=== Exercise goal ===
Your answer should consist of the lines below that hold the word "Import".

=== Data ===
(* ===== verification/Bytes.v ===== *)
(** * Bytes: strings as keys and as numbers

    What several components use of Go's standard library on byte strings: sorting,
    big-endian integers, decimal integers and trimming. *)

From stdpp Require Import sorting.
From S2P Require Import Prelude.

(** ** Order *)

Definition bytes_le (a b : string) : Prop := bytes_cmp a b <> Gt.
#[global] Instance bytes_le_dec : RelDecision bytes_le.
Proof. intros a b. unfold bytes_le. apply _. Defined.

(** [sort.Strings]. *)
Definition sort_strings (l : list string) : list string := merge_sort bytes_le l.

(** Comparing by one key, then by another. *)
Definition lex (o1 o2 : comparison) : comparison := match o1 with Eq => o2 | o => o end.

(** ** Big-endian integers *)

(** [binary.BigEndian.AppendUint32] of an [int]. *)
Definition be32 (n : Z) : string :=
  String (chr (n / 16777216)) (String (chr (n / 65536)) (String (chr (n / 256)) (String (chr n) ""))).

(** [binary.BigEndian.PutUint64]. *)
Definition be64 (n : Z) : string := be32 (n / 4294967296) +:+ be32 n.

Fixpoint be_value (acc : Z) (s : string) : Z :=
  match s with EmptyString => acc | String c s' => be_value (acc * 256 + byte_of c) s' end.

Lemma byte_mod n : byte_of (chr n) = n mod 256.
Proof. apply byte_of_chr. Qed.

Lemma be32_cmp m n x y :
  0 <= m < 2 ^ 32 -> 0 <= n < 2 ^ 32 ->
  bytes_cmp (be32 m +:+ x) (be32 n +:+ y) = lex (m ?= n) (bytes_cmp x y).
Proof.
  intros Hm Hn. unfold be32. cbn [String.append bytes_cmp]. rewrite !byte_mod.
  destruct (Z.compare_spec m n) as [<-|E|E]; [by rewrite !Z.compare_refl|..]; cbn [lex].
  - destruct (Z.compare_spec ((m / 16777216) mod 256) ((n / 16777216) mod 256)) as [E1|E1|E1]; [|done|exfalso; zdiv].
    destruct (Z.compare_spec ((m / 65536) mod 256) ((n / 65536) mod 256)) as [E2|E2|E2]; [|done|exfalso; zdiv].
    destruct (Z.compare_spec ((m / 256) mod 256) ((n / 256) mod 256)) as [E3|E3|E3]; [|done|exfalso; zdiv].
    destruct (Z.compare_spec (m mod 256) (n mod 256)) as [E4|E4|E4]; [exfalso; zdiv|done|exfalso; zdiv].
  - destruct (Z.compare_spec ((m / 16777216) mod 256) ((n / 16777216) mod 256)) as [E1|E1|E1]; [|exfalso; zdiv|done].
    destruct (Z.compare_spec ((m / 65536) mod 256) ((n / 65536) mod 256)) as [E2|E2|E2]; [|exfalso; zdiv|done].
    destruct (Z.compare_spec ((m / 256) mod 256) ((n / 256) mod 256)) as [E3|E3|E3]; [|exfalso; zdiv|done].
    destruct (Z.compare_spec (m mod 256) (n mod 256)) as [E4|E4|E4]; [exfalso; zdiv|exfalso; zdiv|done].
Qed.

Lemma be32_low n : be32 (n mod 2 ^ 32) = be32 n.
Proof.
  assert (forall a b, a mod 256 = b mod 256 -> chr a = chr b) as H by (unfold chr; congruence).
  unfold be32. rewrite (H (n mod 2 ^ 32) n) by zdiv. rewrite (H (n mod 2 ^ 32 / 256) (n / 256)) by zdiv.
  rewrite (H (n mod 2 ^ 32 / 65536) (n / 65536)) by zdiv.
  by rewrite (H (n mod 2 ^ 32 / 16777216) (n / 16777216)) by zdiv.
Qed.

(** The encodings order as the integers. *)
Lemma be64_cmp m n :
  0 <= m < 2 ^ 64 -> 0 <= n < 2 ^ 64 -> bytes_cmp (be64 m) (be64 n) = (m ?= n).
Proof.
  intros Hm Hn. unfold be64. change 4294967296 with (2 ^ 32).
  rewrite <- (sapp_nil_r (be32 m)), <- (sapp_nil_r (be32 n)).
  rewrite <- (be32_low m), <- (be32_low n), !be32_cmp by zdiv. simpl bytes_cmp.
  destruct (Z.compare_spec (m / 2 ^ 32) (n / 2 ^ 32)) as [E|E|E]; cbn [lex];
    [destruct (Z.compare_spec (m mod 2 ^ 32) (n mod 2 ^ 32)); cbn [lex]|..]; symmetry;
    first [apply Z.compare_eq_iff|apply Z.compare_lt_iff|apply Z.compare_gt_iff]; zdiv.
Qed.

Lemma be64_inj m n : 0 <= m < 2 ^ 64 -> 0 <= n < 2 ^ 64 -> be64 m = be64 n -> m = n.
Proof.
  intros Hm Hn He. apply Z.compare_eq. rewrite <- be64_cmp by done. rewrite He. apply bytes_cmp_refl.
Qed.

(** [binary.BigEndian.Uint64] reads back what [PutUint64] wrote. *)
Lemma be64_value n : 0 <= n < 2 ^ 64 -> be_value 0 (be64 n) = n.
Proof.
  intros Hn. unfold be64, be32. cbn [String.append be_value]. rewrite !byte_mod.
  assert (forall a, a = a / 256 * 256 + a mod 256) as D by (intros; zdiv).
  assert (n / 4294967296 / 16777216 < 256) by zdiv.
  rewrite (Z.mod_small (n / 4294967296 / 16777216)) by zdiv. rewrite Z.add_0_l.
  assert (forall a, a / 16777216 = a / 65536 / 256 /\ a / 65536 = a / 256 / 256) as D3 by (intros; split; rewrite Z.div_div by lia; reflexivity).
  destruct (D3 (n / 4294967296)) as [-> ->]. rewrite <- !D.
  assert (n / 4294967296 = n / 16777216 / 256) as -> by (rewrite Z.div_div by lia; reflexivity). destruct (D3 n) as [-> ->]. by rewrite <- !D.
Qed.

(** ** Decimal integers *)

(** [strconv.ParseInt(v, 10, 64)]. *)
Fixpoint parse_digits (acc : Z) (s : string) : option Z :=
  match s with
  | EmptyString => Some acc
  | String c s' =>
      if (48 <=? byte_of c) && (byte_of c <=? 57) then parse_digits (10 * acc + (byte_of c - 48)) s' else None
  end.

Definition parse_int (v : string) : option Z :=
  let '(neg, ds) := match v with
    | String c ds => if Ascii.eqb c "-" then (true, ds) else if Ascii.eqb c "+" then (false, ds) else (false, v)
    | EmptyString => (false, v)
    end in
  if String.eqb ds "" then None
  else n ← parse_digits 0 ds;
    let z := if neg : bool then - n else n in
    if (- 2 ^ 63 <=? z) && (z <? 2 ^ 63) then Some z else None.

(** [%0nd] of an integer that is not negative, given its digits. *)
Definition pad0 (n : nat) (s : string) : string :=
  String.string_of_list_ascii (repeat ("0"%char : ascii) (n - String.length s)) +:+ s.

(** ** Digests *)

(** [crypto/md5]. *)
Class GoHash := { md5 : string -> string }.

(** ** White space, of ASCII text *)

Definition is_blank (c : ascii) : bool := (byte_of c =? 32) || ((9 <=? byte_of c) && (byte_of c <=? 13)).

Fixpoint trim_left (f : ascii -> bool) (s : string) : string :=
  match s with
  | EmptyString => EmptyString
  | String c s' => if f c then trim_left f s' else s
  end.

Fixpoint trim_right (f : ascii -> bool) (s : string) : string :=
  match s with
  | EmptyString => EmptyString
  | String c s' =>
      match trim_right f s' with
      | EmptyString => if f c then EmptyString else String c EmptyString
      | t => String c t
      end
  end.

(** [strings.TrimFunc], [strings.TrimSpace]. *)
Definition trim (f : ascii -> bool) (s : string) : string := trim_right f (trim_left f s).
Definition trim_space : string -> string := trim is_blank.

(** ** Cutting strings *)

(** [strings.Cut] at a byte. *)
Fixpoint cut_on (c : ascii) (s : string) : option (string * string) :=
  match s with
  | EmptyString => None
  | String d s' =>
      if Ascii.eqb d c then Some (EmptyString, s')
      else option_map (fun ab => (String d ab.1, ab.2)) (cut_on c s')
  end.

(** [strings.Split] at a byte. *)
Fixpoint split_on (c : ascii) (s : string) : list string :=
  match s with
  | EmptyString => [EmptyString]
  | String d s' =>
      if Ascii.eqb d c then EmptyString :: split_on c s'
      else match split_on c s' with
           | part :: parts => String d part :: parts
           | [] => [String d EmptyString]
           end
  end.

(** What follows the first occurrence of [sub]. *)
Fixpoint after_first (sub s : string) : option string :=
  if has_prefix s sub then Some (String.substring (String.length sub) (String.length s - String.length sub) s)
  else match s with EmptyString => None | String _ s' => after_first sub s' end.

(** What follows the last [c] of a string. *)
Fixpoint after_last (c : ascii) (s : string) : option string :=
  match s with
  | EmptyString => None
  | String d s' =>
      match after_last c s' with
      | Some t => Some t
      | None => if Ascii.eqb d c then Some s' else None
      end
  end.

(** [strings.ReplaceAll] of a text that is not empty; [skip] bytes are left of the last
    occurrence. *)
Fixpoint replace_from (old new : string) (skip : nat) (s : string) : string :=
  match s with
  | EmptyString => EmptyString
  | String c s' =>
      match skip with
      | Datatypes.S k => replace_from old new k s'
      | O =>
          if has_prefix s old then new +:+ replace_from old new (String.length old - 1) s'
          else String c (replace_from old new 0 s')
      end
  end.
Definition replace_all (old new s : string) : string := replace_from old new 0 s.

(** [strings.Fields]: what lies between runs of blanks. *)
Fixpoint fields_from (word s : string) : list string :=
  match s with
  | EmptyString => if String.eqb word "" then [] else [word]
  | String c s' =>
      if is_blank c then (if String.eqb word "" then [] else [word]) ++ fields_from "" s'
      else fields_from (word +:+ String c "") s'
  end.
Definition fields (s : string) : list string := fields_from "" s.

(** [strings.CutPrefix] and [strings.CutSuffix]: what is left, if the string is there. *)
Definition cut_prefix (p s : string) : option string :=
  if has_prefix s p then Some (String.substring (String.length p) (String.length s - String.length p) s) else None.
Definition cut_suffix (p s : string) : option string :=
  let n := (String.length s - String.length p)%nat in
  if String.eqb (String.substring n (String.length p) s) p && Nat.leb (String.length p) (String.length s)
  then Some (String.substring 0 n s) else None.

Fixpoint has_char (c : ascii) (s : string) : bool :=
  match s with EmptyString => false | String d s' => Ascii.eqb d c || has_char c s' end.

Lemma split_on_app c s t : has_char c s = false -> split_on c (s +:+ String c t) = s :: split_on c t.
Proof.
  induction s as [|d s IH]; cbn [has_char String.append split_on]; [by rewrite Ascii.eqb_refl|].
  intros [Hd Hs]%orb_false_iff. by rewrite Hd, IH.
Qed.

Lemma split_on_none c s : has_char c s = false -> split_on c s = [s].
Proof.
  induction s as [|d s IH]; cbn [has_char split_on]; [done|]. intros [Hd Hs]%orb_false_iff. by rewrite Hd, IH.
Qed.

Lemma cut_on_none c s : cut_on c s = None -> has_char c s = false.
Proof.
  induction s as [|d s IH]; cbn [cut_on has_char]; [done|]. destruct (Ascii.eqb d c); [done|]. cbn [orb]. by destruct (cut_on c s); [|auto].
Qed.

Lemma cut_on_some c s a b : cut_on c s = Some (a, b) -> has_char c a = false /\ s = a +:+ String c b.
Proof.
  revert a b. induction s as [|d s IH]; intros a b; cbn [cut_on]; [done|]. destruct (Ascii.eqb_spec d c) as [->|Hd]; [by intros [= <- <-]|].
  destruct (cut_on c s) as [[a' b']|]; [|done]. cbn [option_map fst snd]. intros [= <- <-]. destruct (IH a' b' eq_refl) as [H ->].
  split; [|done]. cbn [has_char]. rewrite H, orb_false_r. by destruct (Ascii.eqb_spec d c).
Qed.

Lemma cut_on_app c a b : has_char c a = false -> cut_on c (a +:+ String c b) = Some (a, b).
Proof.
  induction a as [|d a IH]; cbn [has_char String.append cut_on]; [by rewrite Ascii.eqb_refl|]. intros [Hd Ha]%orb_false_iff. rewrite Hd, IH by done. done.
Qed.

Lemma cut_on_has c s : has_char c s = false -> cut_on c s = None.
Proof.
  induction s as [|d s IH]; cbn [has_char cut_on]; [done|]. intros [Hd Hs]%orb_false_iff. by rewrite Hd, IH.
Qed.

Lemma has_char_app c a b : has_char c (a +:+ b) = has_char c a || has_char c b.
Proof. induction a as [|d a IH]; [done|]. cbn [String.append has_char]. by rewrite IH, orb_assoc. Qed.

Lemma split_on_parts c s part : part ∈ split_on c s -> has_char c part = false.
Proof.
  revert part. induction s as [|d s IH]; intros part; cbn [split_on]; [by intros ->%list_elem_of_singleton|].
  destruct (Ascii.eqb_spec d c) as [->|Hd]; [intros [->|H]%elem_of_cons; [done|by apply IH]|].
  destruct (split_on c s) as [|p ps]; [intros ->%list_elem_of_singleton|intros [->|H]%elem_of_cons; [|apply IH; by right]].
  - cbn [has_char]. by destruct (Ascii.eqb_spec d c).
  - cbn [has_char]. rewrite IH by (by left). by destruct (Ascii.eqb_spec d c).
Qed.

Lemma split_concat c parts :
  parts <> [] -> Forall (fun p => has_char c p = false) parts -> split_on c (String.concat (String c EmptyString) parts) = parts.
Proof.
  intros Hne Hp. induction Hp as [|p parts Hc Hp IH]; [done|]. destruct parts as [|q parts]; [by apply split_on_none|].
  change (String.concat (String c EmptyString) (p :: q :: parts)) with (p +:+ String c (String.concat (String c EmptyString) (q :: parts))).
  rewrite split_on_app, IH by done. done.
Qed.

Lemma concat_split c s : String.concat (String c EmptyString) (split_on c s) = s.
Proof.
  induction s as [|d s IH]; [done|]. cbn [split_on]. destruct (Ascii.eqb_spec d c) as [->|Hd]; destruct (split_on c s) as [|p ps] eqn:E.
  - by rewrite <- IH in E.
  - by rewrite <- IH.
  - by rewrite <- IH.
  - rewrite <- IH. by destruct ps.
Qed.

(** ** Strings cut at a length *)

Definition take_bytes (n : nat) (s : string) : string := String.substring 0 n s.
Definition drop_bytes (n : nat) (s : string) : string := String.substring n (String.length s - n) s.

Lemma string_length_app (s t : string) : String.length (s +:+ t) = (String.length s + String.length t)%nat.
Proof. induction s; simpl; lia. Qed.

Lemma substring_all s : String.substring 0 (String.length s) s = s.
Proof. induction s as [|c s IH]; cbn; [done|by rewrite IH]. Qed.

Lemma take_drop_bytes n s : (n <= String.length s)%nat -> s = take_bytes n s +:+ drop_bytes n s /\ String.length (take_bytes n s) = n.
Proof.
  unfold take_bytes, drop_bytes. revert n; induction s as [|c s IH]; intros n Hn; [by destruct n; [|simpl in Hn; lia]|].
  destruct n as [|n].
  - rewrite Nat.sub_0_r. by rewrite substring_all.
  - cbn [String.substring String.length Nat.sub String.append] in *. destruct (IH n) as [E1 E2]; [lia|]. rewrite E2. by rewrite <- E1.
Qed.

Lemma take_bytes_app a b : take_bytes (String.length a) (a +:+ b) = a.
Proof. unfold take_bytes. induction a as [|c a IH]; cbn; [by destruct b|by rewrite IH]. Qed.

Lemma drop_bytes_app a b : drop_bytes (String.length a) (a +:+ b) = b.
Proof.
  unfold drop_bytes. induction a as [|c a IH]; cbn [String.length String.append String.substring]; [rewrite Nat.sub_0_r; apply substring_all|].
  by rewrite Nat.sub_succ, IH.
Qed.

Lemma take_bytes_drop n s : take_bytes n s +:+ drop_bytes n s = s.
Proof.
  destruct (Nat.le_gt_cases n (String.length s)) as [Hn|Hn]; [by destruct (take_drop_bytes n s Hn) as [<- _]|].
  unfold take_bytes, drop_bytes. revert n Hn; induction s as [|c s IH]; intros [|n] Hn; cbn in *; try lia; [done|].
  f_equal. apply IH. lia.
Qed.

Lemma slen_take n s : slen (take_bytes n s) = Z.min (Z.of_nat n) (slen s).
Proof.
  unfold slen, take_bytes. revert s; induction n as [|n IH]; intros [|c s]; cbn [String.substring String.length]; try lia.
  specialize (IH s). lia.
Qed.

(** Two readings of one string, the first no longer than the second. *)
Lemma sapp_split p b d t : p +:+ b = d +:+ t -> slen p <= slen d ->
  exists d', d = p +:+ d' /\ b = d' +:+ t.
Proof.
  unfold slen. revert d; induction p as [|c p IH]; intros d E L; cbn in *; [by exists d|].
  destruct d as [|c' d]; cbn in *; [lia|]. injection E as -> E.
  destruct (IH d E) as (d' & -> & ->); [lia|]. by exists d'.
Qed.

=== Answer to this problem ===
From stdpp Require Import sorting.
From S2P Require Import Prelude.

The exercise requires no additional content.